— What you are asked to do —
Only the lines holding the string "substring" are needed; copy each of them from the data.

START Records for processing

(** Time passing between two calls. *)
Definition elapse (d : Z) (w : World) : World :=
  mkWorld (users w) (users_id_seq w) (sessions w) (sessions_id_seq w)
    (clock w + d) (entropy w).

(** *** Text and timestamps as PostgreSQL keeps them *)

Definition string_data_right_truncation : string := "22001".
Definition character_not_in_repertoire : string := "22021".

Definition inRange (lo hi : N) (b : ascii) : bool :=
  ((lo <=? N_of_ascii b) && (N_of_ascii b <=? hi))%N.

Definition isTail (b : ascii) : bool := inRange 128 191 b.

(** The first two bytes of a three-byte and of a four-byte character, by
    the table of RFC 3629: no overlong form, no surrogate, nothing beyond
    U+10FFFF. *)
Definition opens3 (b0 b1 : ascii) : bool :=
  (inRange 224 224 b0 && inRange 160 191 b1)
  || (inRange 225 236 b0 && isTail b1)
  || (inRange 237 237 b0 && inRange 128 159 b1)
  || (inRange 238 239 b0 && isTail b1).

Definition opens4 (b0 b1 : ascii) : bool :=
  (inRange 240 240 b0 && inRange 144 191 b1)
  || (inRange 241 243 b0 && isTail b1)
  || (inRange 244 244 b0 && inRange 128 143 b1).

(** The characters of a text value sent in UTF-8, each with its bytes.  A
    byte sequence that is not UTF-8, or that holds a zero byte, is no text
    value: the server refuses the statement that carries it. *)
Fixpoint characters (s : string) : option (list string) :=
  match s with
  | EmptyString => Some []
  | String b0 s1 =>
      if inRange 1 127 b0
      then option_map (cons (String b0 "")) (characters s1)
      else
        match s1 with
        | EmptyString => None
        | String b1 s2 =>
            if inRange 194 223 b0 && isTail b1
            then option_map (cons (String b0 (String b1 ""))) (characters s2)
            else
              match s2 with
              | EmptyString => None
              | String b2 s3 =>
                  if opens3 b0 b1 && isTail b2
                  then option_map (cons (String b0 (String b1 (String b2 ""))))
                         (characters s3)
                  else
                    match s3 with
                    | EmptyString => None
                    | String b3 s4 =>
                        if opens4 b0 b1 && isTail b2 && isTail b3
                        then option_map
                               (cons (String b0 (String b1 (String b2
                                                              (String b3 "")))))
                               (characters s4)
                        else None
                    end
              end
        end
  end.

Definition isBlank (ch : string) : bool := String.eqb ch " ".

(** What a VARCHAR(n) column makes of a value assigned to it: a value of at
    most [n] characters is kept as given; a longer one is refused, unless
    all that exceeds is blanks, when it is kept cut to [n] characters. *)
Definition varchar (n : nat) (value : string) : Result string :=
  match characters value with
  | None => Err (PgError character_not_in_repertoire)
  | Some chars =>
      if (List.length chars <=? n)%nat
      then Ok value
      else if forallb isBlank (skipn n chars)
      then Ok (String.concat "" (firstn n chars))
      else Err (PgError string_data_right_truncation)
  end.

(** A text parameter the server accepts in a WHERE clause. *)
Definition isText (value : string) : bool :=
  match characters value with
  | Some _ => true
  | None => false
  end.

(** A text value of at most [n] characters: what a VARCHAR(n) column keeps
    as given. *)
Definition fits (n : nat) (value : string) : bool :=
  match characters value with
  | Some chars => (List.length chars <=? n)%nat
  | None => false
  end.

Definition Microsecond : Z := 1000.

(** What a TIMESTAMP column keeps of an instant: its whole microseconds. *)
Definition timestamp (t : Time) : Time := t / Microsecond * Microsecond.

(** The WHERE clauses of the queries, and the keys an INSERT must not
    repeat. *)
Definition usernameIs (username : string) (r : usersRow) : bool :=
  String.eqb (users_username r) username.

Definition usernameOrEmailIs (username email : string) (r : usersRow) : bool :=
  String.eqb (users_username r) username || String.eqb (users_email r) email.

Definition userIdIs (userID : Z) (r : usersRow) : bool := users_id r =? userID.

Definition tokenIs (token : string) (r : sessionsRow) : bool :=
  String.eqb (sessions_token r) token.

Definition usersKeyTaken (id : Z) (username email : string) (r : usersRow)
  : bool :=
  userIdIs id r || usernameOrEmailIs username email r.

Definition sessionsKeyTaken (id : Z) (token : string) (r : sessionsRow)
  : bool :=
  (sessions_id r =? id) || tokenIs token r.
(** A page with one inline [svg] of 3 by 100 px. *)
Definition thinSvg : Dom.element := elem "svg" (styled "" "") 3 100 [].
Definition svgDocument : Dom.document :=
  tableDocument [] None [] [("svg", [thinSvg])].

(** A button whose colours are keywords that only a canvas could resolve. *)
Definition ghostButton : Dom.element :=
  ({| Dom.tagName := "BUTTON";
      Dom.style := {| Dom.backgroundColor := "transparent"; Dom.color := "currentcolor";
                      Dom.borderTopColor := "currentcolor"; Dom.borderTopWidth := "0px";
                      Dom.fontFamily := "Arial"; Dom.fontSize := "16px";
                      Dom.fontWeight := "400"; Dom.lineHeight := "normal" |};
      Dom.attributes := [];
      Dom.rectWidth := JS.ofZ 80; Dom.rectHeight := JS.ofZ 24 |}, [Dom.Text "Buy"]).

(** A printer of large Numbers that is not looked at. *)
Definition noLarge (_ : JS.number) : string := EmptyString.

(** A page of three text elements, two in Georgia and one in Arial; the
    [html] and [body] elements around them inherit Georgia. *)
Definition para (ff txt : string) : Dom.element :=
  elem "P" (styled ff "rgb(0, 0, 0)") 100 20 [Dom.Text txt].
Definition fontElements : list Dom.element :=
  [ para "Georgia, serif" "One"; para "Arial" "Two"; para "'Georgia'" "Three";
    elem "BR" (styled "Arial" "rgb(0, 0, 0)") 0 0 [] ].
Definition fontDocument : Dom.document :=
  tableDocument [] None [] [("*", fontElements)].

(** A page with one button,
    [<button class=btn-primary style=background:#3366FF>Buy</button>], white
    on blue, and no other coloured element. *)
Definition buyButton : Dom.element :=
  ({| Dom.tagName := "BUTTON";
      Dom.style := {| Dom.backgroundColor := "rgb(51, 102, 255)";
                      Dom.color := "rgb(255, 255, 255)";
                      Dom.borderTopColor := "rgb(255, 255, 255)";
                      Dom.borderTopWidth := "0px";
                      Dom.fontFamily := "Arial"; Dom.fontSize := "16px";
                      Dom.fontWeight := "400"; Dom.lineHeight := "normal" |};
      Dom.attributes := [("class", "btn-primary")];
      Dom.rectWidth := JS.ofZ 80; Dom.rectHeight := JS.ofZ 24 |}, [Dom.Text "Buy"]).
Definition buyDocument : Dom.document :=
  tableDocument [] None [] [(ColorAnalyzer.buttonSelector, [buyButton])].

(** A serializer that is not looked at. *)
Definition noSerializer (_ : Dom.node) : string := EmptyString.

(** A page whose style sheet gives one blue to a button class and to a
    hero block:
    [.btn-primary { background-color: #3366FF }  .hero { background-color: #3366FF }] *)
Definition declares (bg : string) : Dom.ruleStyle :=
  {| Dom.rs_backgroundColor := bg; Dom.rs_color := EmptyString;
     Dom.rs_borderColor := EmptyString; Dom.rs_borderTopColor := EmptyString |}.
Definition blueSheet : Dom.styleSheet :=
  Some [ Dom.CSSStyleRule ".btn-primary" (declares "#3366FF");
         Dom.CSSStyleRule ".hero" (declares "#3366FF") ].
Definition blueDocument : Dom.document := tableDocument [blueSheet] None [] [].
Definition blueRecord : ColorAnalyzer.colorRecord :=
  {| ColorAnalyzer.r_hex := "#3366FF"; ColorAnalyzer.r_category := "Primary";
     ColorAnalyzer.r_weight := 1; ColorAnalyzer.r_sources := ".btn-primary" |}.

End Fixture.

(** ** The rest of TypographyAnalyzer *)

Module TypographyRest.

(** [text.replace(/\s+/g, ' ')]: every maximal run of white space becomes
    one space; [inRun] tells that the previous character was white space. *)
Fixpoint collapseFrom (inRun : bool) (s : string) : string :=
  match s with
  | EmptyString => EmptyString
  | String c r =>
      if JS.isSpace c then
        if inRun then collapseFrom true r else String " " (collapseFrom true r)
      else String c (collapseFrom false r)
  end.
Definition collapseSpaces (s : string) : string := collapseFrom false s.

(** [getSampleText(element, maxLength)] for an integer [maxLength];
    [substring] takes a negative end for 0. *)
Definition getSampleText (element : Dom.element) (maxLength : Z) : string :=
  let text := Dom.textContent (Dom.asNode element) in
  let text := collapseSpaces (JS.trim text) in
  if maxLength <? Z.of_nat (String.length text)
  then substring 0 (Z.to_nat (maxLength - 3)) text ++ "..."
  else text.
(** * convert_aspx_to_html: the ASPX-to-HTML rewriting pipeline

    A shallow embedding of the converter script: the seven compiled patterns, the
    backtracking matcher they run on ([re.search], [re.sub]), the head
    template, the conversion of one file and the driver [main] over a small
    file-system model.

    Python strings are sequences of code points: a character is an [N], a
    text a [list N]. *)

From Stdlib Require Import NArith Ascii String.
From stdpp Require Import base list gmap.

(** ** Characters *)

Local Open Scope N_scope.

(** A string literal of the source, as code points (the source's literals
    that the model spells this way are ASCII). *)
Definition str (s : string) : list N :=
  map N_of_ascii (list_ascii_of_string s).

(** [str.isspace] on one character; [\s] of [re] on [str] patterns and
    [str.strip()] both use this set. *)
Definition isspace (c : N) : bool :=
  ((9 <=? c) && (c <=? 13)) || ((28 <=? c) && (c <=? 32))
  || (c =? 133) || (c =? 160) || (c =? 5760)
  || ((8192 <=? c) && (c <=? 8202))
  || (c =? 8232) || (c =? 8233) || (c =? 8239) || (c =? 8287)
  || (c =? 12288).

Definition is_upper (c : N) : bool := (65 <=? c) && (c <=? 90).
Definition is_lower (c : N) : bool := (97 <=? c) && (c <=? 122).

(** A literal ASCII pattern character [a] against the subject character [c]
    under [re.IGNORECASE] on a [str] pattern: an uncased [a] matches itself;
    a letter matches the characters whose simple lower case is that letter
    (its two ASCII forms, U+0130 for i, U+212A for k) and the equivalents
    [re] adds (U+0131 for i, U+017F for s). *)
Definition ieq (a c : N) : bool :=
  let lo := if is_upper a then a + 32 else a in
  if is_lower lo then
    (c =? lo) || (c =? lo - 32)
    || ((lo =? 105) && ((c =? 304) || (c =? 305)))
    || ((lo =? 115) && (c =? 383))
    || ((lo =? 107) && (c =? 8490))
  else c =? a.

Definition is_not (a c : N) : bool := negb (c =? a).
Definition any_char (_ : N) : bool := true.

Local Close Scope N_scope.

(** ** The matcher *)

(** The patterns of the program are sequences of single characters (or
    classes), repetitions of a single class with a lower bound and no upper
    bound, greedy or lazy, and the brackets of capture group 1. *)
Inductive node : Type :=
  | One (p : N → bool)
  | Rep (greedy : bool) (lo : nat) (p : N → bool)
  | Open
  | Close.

END Records for processing

— Solution —
    [substring] takes a negative end for 0. *)
  then substring 0 (Z.to_nat (maxLength - 3)) text ++ "..."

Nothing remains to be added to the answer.